* [Collected data]
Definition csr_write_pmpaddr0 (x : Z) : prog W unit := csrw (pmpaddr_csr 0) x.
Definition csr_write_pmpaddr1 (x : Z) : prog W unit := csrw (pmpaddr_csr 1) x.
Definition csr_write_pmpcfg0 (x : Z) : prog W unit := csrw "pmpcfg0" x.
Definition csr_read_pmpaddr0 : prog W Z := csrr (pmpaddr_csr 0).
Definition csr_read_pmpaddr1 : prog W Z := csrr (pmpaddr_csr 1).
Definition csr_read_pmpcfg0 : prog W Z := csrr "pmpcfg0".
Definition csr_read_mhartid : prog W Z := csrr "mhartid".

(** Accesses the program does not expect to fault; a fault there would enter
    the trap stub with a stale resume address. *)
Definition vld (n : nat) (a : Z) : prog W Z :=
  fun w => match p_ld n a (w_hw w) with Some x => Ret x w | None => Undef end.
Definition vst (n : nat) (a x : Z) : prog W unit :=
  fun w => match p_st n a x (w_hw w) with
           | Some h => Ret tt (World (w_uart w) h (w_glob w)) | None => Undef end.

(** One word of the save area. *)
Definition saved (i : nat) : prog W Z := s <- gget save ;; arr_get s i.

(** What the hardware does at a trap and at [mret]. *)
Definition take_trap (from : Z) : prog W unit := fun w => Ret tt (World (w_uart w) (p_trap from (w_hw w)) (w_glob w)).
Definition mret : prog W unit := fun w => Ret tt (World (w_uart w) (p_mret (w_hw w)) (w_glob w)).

* [PROBLEM TO WORK ON]
Your answer must consist only of the lines from the one with "Definition csr_write_pmpaddr1 (x" through the final line of the entries, each retyped exactly.

* [OUTPUT BELOW]
Definition csr_write_pmpaddr1 (x : Z) : prog W unit := csrw (pmpaddr_csr 1) x.
Definition csr_write_pmpcfg0 (x : Z) : prog W unit := csrw "pmpcfg0" x.
Definition csr_read_pmpaddr0 : prog W Z := csrr (pmpaddr_csr 0).
Definition csr_read_pmpaddr1 : prog W Z := csrr (pmpaddr_csr 1).
Definition csr_read_pmpcfg0 : prog W Z := csrr "pmpcfg0".
Definition csr_read_mhartid : prog W Z := csrr "mhartid".

(** Accesses the program does not expect to fault; a fault there would enter
    the trap stub with a stale resume address. *)
Definition vld (n : nat) (a : Z) : prog W Z :=
  fun w => match p_ld n a (w_hw w) with Some x => Ret x w | None => Undef end.
Definition vst (n : nat) (a x : Z) : prog W unit :=
  fun w => match p_st n a x (w_hw w) with
           | Some h => Ret tt (World (w_uart w) h (w_glob w)) | None => Undef end.

(** One word of the save area. *)
Definition saved (i : nat) : prog W Z := s <- gget save ;; arr_get s i.

(** What the hardware does at a trap and at [mret]. *)
Definition take_trap (from : Z) : prog W unit := fun w => Ret tt (World (w_uart w) (p_trap from (w_hw w)) (w_glob w)).
Definition mret : prog W unit := fun w => Ret tt (World (w_uart w) (p_mret (w_hw w)) (w_glob w)).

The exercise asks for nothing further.